"""
(* ===== verification/ChannelsDb.v ===== *)
(** * [coordinator/src/db]: channels and messages

    The queries of [dlc_channels.rs], [dlc_messages.rs] and
    [last_outbound_dlc_message.rs]: what the coordinator keeps of a trader's channel,
    which messages it has seen, and which message it sent last. *)

From stdpp Require Import base list option strings.
From Stdlib Require Import ZArith Lia.
From S2P Require Import Prelude Machine External Demo Commons SqlTypes Schema Db MatchesDb PositionsDb FundingDb Funding.
From S2P Require Import ProtocolDb Messages.

#[local] Open Scope Z_scope.

(** [bitcoin::Txid], displayed and parsed. *)
Class TxidLib := {
  Txid : Type;
  Txid_eq_dec :: EqDecision Txid;
  txid_to_string : Txid -> string;
  txid_from_str : string -> option Txid;
}.
Class TxidLaws (TX : TxidLib) : Prop := {
  txid_roundtrip t : txid_from_str (txid_to_string t) = Some t;
}.

(** [node/channel.rs]: the channel as the coordinator sees it. *)
Module DlcChannelState.
Inductive t := Pending | Open | Closing | Closed | Failed | Cancelled.
End DlcChannelState.

Module DlcChannel.
Record t `{IdLib} `{TxidLib} := mk {
  channel_id : DlcChannelId;
  trader : PublicKey;
  channel_state : DlcChannelState.t;
  trader_reserve_sats : Amount;
  coordinator_reserve_sats : Amount;
  coordinator_funding_sats : Amount;
  trader_funding_sats : Amount;
  funding_txid : option Txid;
  close_txid : option Txid;
  settle_txid : option Txid;
  buffer_txid : option Txid;
  claim_txid : option Txid;
  punish_txid : option Txid;
  created_at : OffsetDateTime;
  updated_at : OffsetDateTime;
}.
#[global] Arguments mk {_ _}.
End DlcChannel.

(** ** [dlc_channels.rs] *)

Definition channel_state_from_db (value : DbDlcChannelState.t) : DlcChannelState.t :=
  match value with
  | DbDlcChannelState.Pending => DlcChannelState.Pending
  | DbDlcChannelState.Open => DlcChannelState.Open
  | DbDlcChannelState.Closing => DlcChannelState.Closing
  | DbDlcChannelState.Closed => DlcChannelState.Closed
  | DbDlcChannelState.Failed => DlcChannelState.Failed
  | DbDlcChannelState.Cancelled => DlcChannelState.Cancelled
  end.

Section Channels.
Context `{IL : IdLib} `{TX : TxidLib}.
Context (now : OffsetDateTime).

(** [.map(|txid| Txid::from_str(&txid).expect("valid txid"))]. *)
Definition txid_column {E} (column : option string) : outcome E (option Txid) :=
  match column with
  | Some txid => Some <$> expect (txid_from_str txid)
  | None => Ok None
  end.

Definition dlc_channel_from {E} (value : DlcChannelRow.t) : outcome E DlcChannel.t :=
  channel_id ← expect (hex_decode (DlcChannelRow.channel_id value));
  trader ← expect (pk_from_str (DlcChannelRow.trader_pubkey value));
  funding_txid ← txid_column (DlcChannelRow.funding_txid value);
  close_txid ← txid_column (DlcChannelRow.close_txid value);
  settle_txid ← txid_column (DlcChannelRow.settle_txid value);
  buffer_txid ← txid_column (DlcChannelRow.buffer_txid value);
  claim_txid ← txid_column (DlcChannelRow.claim_txid value);
  punish_txid ← txid_column (DlcChannelRow.punish_txid value);
  Ok (DlcChannel.mk channel_id trader (channel_state_from_db (DlcChannelRow.channel_state value))
        (as_u64 (DlcChannelRow.trader_reserve_sats value))
        (as_u64 (DlcChannelRow.coordinator_reserve_sats value))
        (as_u64 (DlcChannelRow.coordinator_funding_sats value))
        (as_u64 (DlcChannelRow.trader_funding_sats value))
        funding_txid close_txid settle_txid buffer_txid claim_txid punish_txid
        (DlcChannelRow.created_at value) (DlcChannelRow.updated_at value)).

Definition has_channel_id (channel_id : DlcChannelId) (r : DlcChannelRow.t) : bool :=
  bool_decide (DlcChannelRow.channel_id r = hex_encode channel_id).
Definition opened_by (protocol_id : ProtocolId) (r : DlcChannelRow.t) : bool :=
  DlcChannelRow.open_protocol_id r =? protocol_id.

(** [set((.., channel_state.eq(state), updated_at.eq(now)))]. *)
Definition move_channel (state : DbDlcChannelState.t) (r : DlcChannelRow.t) : DlcChannelRow.t :=
  DlcChannelRow.with_updated_at now (DlcChannelRow.with_channel_state state r).
Definition set_reserves (coordinator_reserve trader_reserve : Amount) (r : DlcChannelRow.t)
    : DlcChannelRow.t :=
  DlcChannelRow.with_trader_reserve_sats (as_i64 trader_reserve)
    (DlcChannelRow.with_coordinator_reserve_sats (as_i64 coordinator_reserve) r).

Definition insert_pending_dlc_channel (open_protocol_id : ProtocolId) (channel_id : DlcChannelId)
    (trader : PublicKey) : Sql nat :=
  _ ← insert (fun id => DlcChannelRow.mk id open_protocol_id (hex_encode channel_id)
        (pk_to_string trader) DbDlcChannelState.Pending 0 0 None None None None None None now now 0 0);
  mret 1%nat.

Definition set_dlc_channel_open (open_protocol_id : ProtocolId) (channel_id : DlcChannelId)
    (funding_txid : Txid) (coordinator_reserve trader_reserve coordinator_funding trader_funding : Amount)
    : Sql nat :=
  execute (update (opened_by open_protocol_id) (fun r =>
    DlcChannelRow.with_funding_txid (Some (txid_to_string funding_txid))
      (DlcChannelRow.with_channel_id (hex_encode channel_id)
        (DlcChannelRow.with_coordinator_funding_sats (as_i64 coordinator_funding)
          (DlcChannelRow.with_trader_funding_sats (as_i64 trader_funding)
            (set_reserves coordinator_reserve trader_reserve
              (move_channel DbDlcChannelState.Open r))))))).

Definition update_channel (channel_id : DlcChannelId) (coordinator_reserve trader_reserve : Amount)
    : Sql nat :=
  execute (update (has_channel_id channel_id) (fun r =>
    DlcChannelRow.with_updated_at now (set_reserves coordinator_reserve trader_reserve r))).

Definition set_channel_force_closing_settled (channel_id : DlcChannelId) (settle_txid : Txid)
    (claim_txid : option Txid) : Sql nat :=
  execute (update (has_channel_id channel_id) (fun r =>
    DlcChannelRow.with_settle_txid (Some (txid_to_string settle_txid))
      (DlcChannelRow.with_claim_txid (txid_to_string <$> claim_txid)
        (move_channel DbDlcChannelState.Closing r)))).

Definition set_channel_force_closing (channel_id : DlcChannelId) (buffer_txid : Txid) : Sql nat :=
  execute (update (has_channel_id channel_id) (fun r =>
    DlcChannelRow.with_buffer_txid (Some (txid_to_string buffer_txid))
      (move_channel DbDlcChannelState.Closing r))).

Definition set_channel_punished (channel_id : DlcChannelId) (punish_txid : Txid) : Sql nat :=
  execute (update (has_channel_id channel_id) (fun r =>
    DlcChannelRow.with_punish_txid (Some (txid_to_string punish_txid))
      (move_channel DbDlcChannelState.Closing r))).

Definition set_channel_collab_closing (channel_id : DlcChannelId) (close_txid : Txid) : Sql nat :=
  execute (update (has_channel_id channel_id) (fun r =>
    DlcChannelRow.with_close_txid (Some (txid_to_string close_txid))
      (move_channel DbDlcChannelState.Closing r))).

Definition set_channel_closed (channel_id : DlcChannelId) (close_txid : Txid) : Sql nat :=
  execute (update (has_channel_id channel_id) (fun r =>
    DlcChannelRow.with_close_txid (Some (txid_to_string close_txid))
      (move_channel DbDlcChannelState.Closed r))).

Definition set_channel_failed (protocol_id : ProtocolId) : Sql nat :=
  execute (update (opened_by protocol_id) (move_channel DbDlcChannelState.Failed)).

Definition set_channel_cancelled (protocol_id : ProtocolId) : Sql nat :=
  execute (update (opened_by protocol_id) (move_channel DbDlcChannelState.Cancelled)).

(** [get_dlc_channel] of the database; the node library has one of its own. *)
Definition get_stored_channel (channel_id : DlcChannelId) : Sql (option DlcChannel.t) :=
  dlc_channel ← optional (first (has_channel_id channel_id));
  match dlc_channel with
  | Some dlc_channel => Some <$> lift (dlc_channel_from dlc_channel)
  | None => mret None
  end.
End Channels.

(** ** [dlc_messages.rs] *)

Definition db_message_type_from (value : DlcMessageType.t) : DbMessageType.t :=
  match value with
  | DlcMessageType.Offer => DbMessageType.Offer
  | DlcMessageType.Accept => DbMessageType.Accept
  | DlcMessageType.Sign => DbMessageType.Sign
  | DlcMessageType.SettleOffer => DbMessageType.SettleOffer
  | DlcMessageType.SettleAccept => DbMessageType.SettleAccept
  | DlcMessageType.SettleConfirm => DbMessageType.SettleConfirm
  | DlcMessageType.SettleFinalize => DbMessageType.SettleFinalize
  | DlcMessageType.RenewOffer => DbMessageType.RenewOffer
  | DlcMessageType.RenewAccept => DbMessageType.RenewAccept
  | DlcMessageType.RenewConfirm => DbMessageType.RenewConfirm
  | DlcMessageType.RenewFinalize => DbMessageType.RenewFinalize
  | DlcMessageType.RenewRevoke => DbMessageType.RenewRevoke
  | DlcMessageType.RolloverOffer => DbMessageType.RolloverOffer
  | DlcMessageType.RolloverAccept => DbMessageType.RolloverAccept
  | DlcMessageType.RolloverConfirm => DbMessageType.RolloverConfirm
  | DlcMessageType.RolloverFinalize => DbMessageType.RolloverFinalize
  | DlcMessageType.RolloverRevoke => DbMessageType.RolloverRevoke
  | DlcMessageType.CollaborativeCloseOffer => DbMessageType.CollaborativeCloseOffer
  | DlcMessageType.Reject => DbMessageType.Reject
  end.

Definition message_type_from_db (value : DbMessageType.t) : DlcMessageType.t :=
  match value with
  | DbMessageType.Offer => DlcMessageType.Offer
  | DbMessageType.Accept => DlcMessageType.Accept
  | DbMessageType.Sign => DlcMessageType.Sign
  | DbMessageType.SettleOffer => DlcMessageType.SettleOffer
  | DbMessageType.SettleAccept => DlcMessageType.SettleAccept
  | DbMessageType.SettleConfirm => DlcMessageType.SettleConfirm
  | DbMessageType.SettleFinalize => DlcMessageType.SettleFinalize
  | DbMessageType.RenewOffer => DlcMessageType.RenewOffer
  | DbMessageType.RenewAccept => DlcMessageType.RenewAccept
  | DbMessageType.RenewConfirm => DlcMessageType.RenewConfirm
  | DbMessageType.RenewFinalize => DlcMessageType.RenewFinalize
  | DbMessageType.RenewRevoke => DlcMessageType.RenewRevoke
  | DbMessageType.RolloverOffer => DlcMessageType.RolloverOffer
  | DbMessageType.RolloverAccept => DlcMessageType.RolloverAccept
  | DbMessageType.RolloverConfirm => DlcMessageType.RolloverConfirm
  | DbMessageType.RolloverFinalize => DlcMessageType.RolloverFinalize
  | DbMessageType.RolloverRevoke => DlcMessageType.RolloverRevoke
  | DbMessageType.CollaborativeCloseOffer => DlcMessageType.CollaborativeCloseOffer
  | DbMessageType.Reject => DlcMessageType.Reject
  end.

Section Messages.
Context `{IL : IdLib} `{HL : HashLib}.

Definition message_row (value : DlcMessage.t) : DlcMessageRow.t :=
  DlcMessageRow.mk (DlcMessage.message_hash value) (DlcMessage.inbound value)
    (pk_to_string (DlcMessage.peer_id value)) (db_message_type_from (DlcMessage.message_type value))
    (DlcMessage.timestamp value).
Definition message_from_row {E} (value : DlcMessageRow.t) : outcome E DlcMessage.t :=
  peer_id ← expect (pk_from_str (DlcMessageRow.peer_id value));
  Ok (DlcMessage.mk (DlcMessageRow.message_hash value) (DlcMessageRow.inbound value) peer_id
        (message_type_from_db (DlcMessageRow.message_type value)) (DlcMessageRow.timestamp value)).

Definition is_message (message_hash : string) (r : DlcMessageRow.t) : bool :=
  bool_decide (DlcMessageRow.message_hash r = message_hash).

(** [dlc_messages::get] and [insert]. *)
Definition get_message (message_hash : string) : Sql (option DlcMessageRow.t) :=
  optional (first (is_message message_hash)).
Definition insert_message (dlc_message : DlcMessage.t) : M Db.t Anyhow unit :=
  with_err FromSql (_ ← insert (fun _ => message_row dlc_message); mret tt).

(** ** [last_outbound_dlc_message.rs] *)

Definition is_last_for (peer_id : PublicKey) (r : LastOutboundRow.t) : bool :=
  bool_decide (LastOutboundRow.peer_id r = pk_to_string peer_id).

Definition delete_last_outbound (peer_id : PublicKey) : Sql nat := delete (is_last_for peer_id).

(** The [inner_join] with [dlc_messages] on the hash. *)
Definition joined_messages (d : Db.t) : list (LastOutboundRow.t * DlcMessageRow.t) :=
  flat_map (fun l => map (pair l) (List.filter (is_message (LastOutboundRow.message_hash l)) (rows d)))
    (rows d).

Definition get_last_outbound (peer_id : PublicKey) : Sql (option SerializedDlcMessage.t) :=
  last_outbound_dlc_message ← gets (fun d => List.find (fun x => is_last_for peer_id x.1) (joined_messages d));
  mret ((fun x => SerializedDlcMessage.mk (LastOutboundRow.message x.1)
           (message_type_from_db (DlcMessageRow.message_type x.2))) <$> last_outbound_dlc_message).

(** The timestamp is a default and is not updated. *)
Definition upsert_last_outbound (now : OffsetDateTime) (peer_id : PublicKey) (sdm : SerializedDlcMessage.t)
    : M Db.t Anyhow unit :=
  with_err FromSql (
    _ ← upsert (is_last_for peer_id)
          (fun _ => LastOutboundRow.mk (pk_to_string peer_id) (generate_hash sdm)
                      (SerializedDlcMessage.message sdm) now)
          (fun r => LastOutboundRow.mk (pk_to_string peer_id) (generate_hash sdm)
                      (SerializedDlcMessage.message sdm) (LastOutboundRow.timestamp r))
          (fun d r => references (has_dlc_message d (LastOutboundRow.message_hash r)));
    mret tt).
End Messages.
"""
* _Exercise_
Begin at the first line of the records above and restate each line word for word, stopping after the line with "Definition channel_state_from_db (value".

* _Expected answer_
(* ===== verification/ChannelsDb.v ===== *)
(** * [coordinator/src/db]: channels and messages

    The queries of [dlc_channels.rs], [dlc_messages.rs] and
    [last_outbound_dlc_message.rs]: what the coordinator keeps of a trader's channel,
    which messages it has seen, and which message it sent last. *)

From stdpp Require Import base list option strings.
From Stdlib Require Import ZArith Lia.
From S2P Require Import Prelude Machine External Demo Commons SqlTypes Schema Db MatchesDb PositionsDb FundingDb Funding.
From S2P Require Import ProtocolDb Messages.

#[local] Open Scope Z_scope.

(** [bitcoin::Txid], displayed and parsed. *)
Class TxidLib := {
  Txid : Type;
  Txid_eq_dec :: EqDecision Txid;
  txid_to_string : Txid -> string;
  txid_from_str : string -> option Txid;
}.
Class TxidLaws (TX : TxidLib) : Prop := {
  txid_roundtrip t : txid_from_str (txid_to_string t) = Some t;
}.

(** [node/channel.rs]: the channel as the coordinator sees it. *)
Module DlcChannelState.
Inductive t := Pending | Open | Closing | Closed | Failed | Cancelled.
End DlcChannelState.

Module DlcChannel.
Record t `{IdLib} `{TxidLib} := mk {
  channel_id : DlcChannelId;
  trader : PublicKey;
  channel_state : DlcChannelState.t;
  trader_reserve_sats : Amount;
  coordinator_reserve_sats : Amount;
  coordinator_funding_sats : Amount;
  trader_funding_sats : Amount;
  funding_txid : option Txid;
  close_txid : option Txid;
  settle_txid : option Txid;
  buffer_txid : option Txid;
  claim_txid : option Txid;
  punish_txid : option Txid;
  created_at : OffsetDateTime;
  updated_at : OffsetDateTime;
}.
#[global] Arguments mk {_ _}.
End DlcChannel.

(** ** [dlc_channels.rs] *)

Definition channel_state_from_db (value : DbDlcChannelState.t) : DlcChannelState.t :=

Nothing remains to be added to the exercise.